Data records
=======
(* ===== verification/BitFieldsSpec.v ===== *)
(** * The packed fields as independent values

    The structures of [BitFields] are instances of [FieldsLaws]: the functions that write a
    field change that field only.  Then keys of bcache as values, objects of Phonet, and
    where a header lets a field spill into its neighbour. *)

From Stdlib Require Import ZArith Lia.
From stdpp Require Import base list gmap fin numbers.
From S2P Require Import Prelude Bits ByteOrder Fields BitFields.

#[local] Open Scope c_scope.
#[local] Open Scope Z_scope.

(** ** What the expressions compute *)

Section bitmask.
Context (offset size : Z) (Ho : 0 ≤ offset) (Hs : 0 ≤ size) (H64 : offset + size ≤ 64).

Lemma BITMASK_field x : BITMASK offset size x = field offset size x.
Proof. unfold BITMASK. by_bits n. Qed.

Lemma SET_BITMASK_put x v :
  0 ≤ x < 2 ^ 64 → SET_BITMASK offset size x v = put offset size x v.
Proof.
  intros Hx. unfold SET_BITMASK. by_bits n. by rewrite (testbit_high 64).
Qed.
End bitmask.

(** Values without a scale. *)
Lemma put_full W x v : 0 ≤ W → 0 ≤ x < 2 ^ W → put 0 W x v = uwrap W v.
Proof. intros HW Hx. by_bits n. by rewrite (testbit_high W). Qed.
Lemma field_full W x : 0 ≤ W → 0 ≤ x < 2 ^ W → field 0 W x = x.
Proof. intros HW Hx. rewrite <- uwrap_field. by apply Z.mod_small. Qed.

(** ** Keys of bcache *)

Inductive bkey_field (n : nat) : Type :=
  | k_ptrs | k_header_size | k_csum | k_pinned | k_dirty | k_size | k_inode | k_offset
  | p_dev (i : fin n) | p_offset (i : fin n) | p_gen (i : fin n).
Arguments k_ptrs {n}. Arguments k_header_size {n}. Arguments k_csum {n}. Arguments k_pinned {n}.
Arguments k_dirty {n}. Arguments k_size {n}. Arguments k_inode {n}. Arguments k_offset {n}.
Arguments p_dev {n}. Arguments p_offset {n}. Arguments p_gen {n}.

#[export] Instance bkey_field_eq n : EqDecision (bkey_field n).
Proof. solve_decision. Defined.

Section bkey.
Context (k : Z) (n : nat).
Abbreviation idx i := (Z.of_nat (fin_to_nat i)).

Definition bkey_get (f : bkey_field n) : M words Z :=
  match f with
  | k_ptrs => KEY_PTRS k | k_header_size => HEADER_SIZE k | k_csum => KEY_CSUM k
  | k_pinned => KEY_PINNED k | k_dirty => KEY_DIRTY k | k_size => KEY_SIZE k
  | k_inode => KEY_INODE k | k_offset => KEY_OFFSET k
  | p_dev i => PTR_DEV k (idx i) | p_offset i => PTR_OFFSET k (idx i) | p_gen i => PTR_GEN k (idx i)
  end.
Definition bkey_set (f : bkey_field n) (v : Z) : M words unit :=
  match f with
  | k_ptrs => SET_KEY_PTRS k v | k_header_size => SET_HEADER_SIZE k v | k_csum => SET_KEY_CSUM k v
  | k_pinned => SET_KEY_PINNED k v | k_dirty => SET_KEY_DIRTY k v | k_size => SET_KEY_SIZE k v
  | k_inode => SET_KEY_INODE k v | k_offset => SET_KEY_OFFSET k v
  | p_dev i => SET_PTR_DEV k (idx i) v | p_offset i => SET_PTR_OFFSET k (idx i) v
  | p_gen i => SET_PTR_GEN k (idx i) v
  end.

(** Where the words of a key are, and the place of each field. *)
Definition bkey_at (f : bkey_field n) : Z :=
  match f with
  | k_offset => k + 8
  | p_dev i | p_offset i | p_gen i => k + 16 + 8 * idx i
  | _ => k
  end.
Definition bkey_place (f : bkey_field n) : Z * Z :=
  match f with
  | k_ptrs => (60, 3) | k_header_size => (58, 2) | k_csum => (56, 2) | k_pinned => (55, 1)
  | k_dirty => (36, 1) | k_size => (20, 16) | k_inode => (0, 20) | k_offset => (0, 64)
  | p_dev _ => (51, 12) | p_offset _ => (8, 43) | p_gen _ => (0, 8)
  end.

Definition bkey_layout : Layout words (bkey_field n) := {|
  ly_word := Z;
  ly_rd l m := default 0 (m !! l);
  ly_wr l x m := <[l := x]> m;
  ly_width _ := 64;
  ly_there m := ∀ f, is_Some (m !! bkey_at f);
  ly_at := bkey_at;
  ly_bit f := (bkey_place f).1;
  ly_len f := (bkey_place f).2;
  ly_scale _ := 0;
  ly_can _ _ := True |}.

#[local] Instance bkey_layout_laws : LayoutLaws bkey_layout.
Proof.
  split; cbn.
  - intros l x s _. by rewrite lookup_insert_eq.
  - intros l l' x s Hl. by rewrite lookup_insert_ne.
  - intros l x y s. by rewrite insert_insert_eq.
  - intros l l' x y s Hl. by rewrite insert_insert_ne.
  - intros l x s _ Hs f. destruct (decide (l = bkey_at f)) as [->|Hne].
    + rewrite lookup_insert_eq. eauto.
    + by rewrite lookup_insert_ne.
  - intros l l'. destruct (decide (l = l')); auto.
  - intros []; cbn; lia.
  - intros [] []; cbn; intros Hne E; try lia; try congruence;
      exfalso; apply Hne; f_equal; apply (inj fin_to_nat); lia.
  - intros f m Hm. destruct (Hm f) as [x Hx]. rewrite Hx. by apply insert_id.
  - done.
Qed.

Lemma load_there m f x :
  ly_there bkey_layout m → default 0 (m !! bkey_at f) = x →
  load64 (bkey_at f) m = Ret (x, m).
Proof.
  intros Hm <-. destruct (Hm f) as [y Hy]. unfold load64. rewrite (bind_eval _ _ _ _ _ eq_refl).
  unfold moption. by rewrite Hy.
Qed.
=======
# What the exercise asks
Would you copy, unchanged, the stretch of the records above that begins at the line containing "Definition bkey_layout : Layout" and ends at the line containing "Lemma load_there m", and only that?

# Answer space
Definition bkey_layout : Layout words (bkey_field n) := {|
  ly_word := Z;
  ly_rd l m := default 0 (m !! l);
  ly_wr l x m := <[l := x]> m;
  ly_width _ := 64;
  ly_there m := ∀ f, is_Some (m !! bkey_at f);
  ly_at := bkey_at;
  ly_bit f := (bkey_place f).1;
  ly_len f := (bkey_place f).2;
  ly_scale _ := 0;
  ly_can _ _ := True |}.

#[local] Instance bkey_layout_laws : LayoutLaws bkey_layout.
Proof.
  split; cbn.
  - intros l x s _. by rewrite lookup_insert_eq.
  - intros l l' x s Hl. by rewrite lookup_insert_ne.
  - intros l x y s. by rewrite insert_insert_eq.
  - intros l l' x y s Hl. by rewrite insert_insert_ne.
  - intros l x s _ Hs f. destruct (decide (l = bkey_at f)) as [->|Hne].
    + rewrite lookup_insert_eq. eauto.
    + by rewrite lookup_insert_ne.
  - intros l l'. destruct (decide (l = l')); auto.
  - intros []; cbn; lia.
  - intros [] []; cbn; intros Hne E; try lia; try congruence;
      exfalso; apply Hne; f_equal; apply (inj fin_to_nat); lia.
  - intros f m Hm. destruct (Hm f) as [x Hx]. rewrite Hx. by apply insert_id.
  - done.
Qed.

Lemma load_there m f x :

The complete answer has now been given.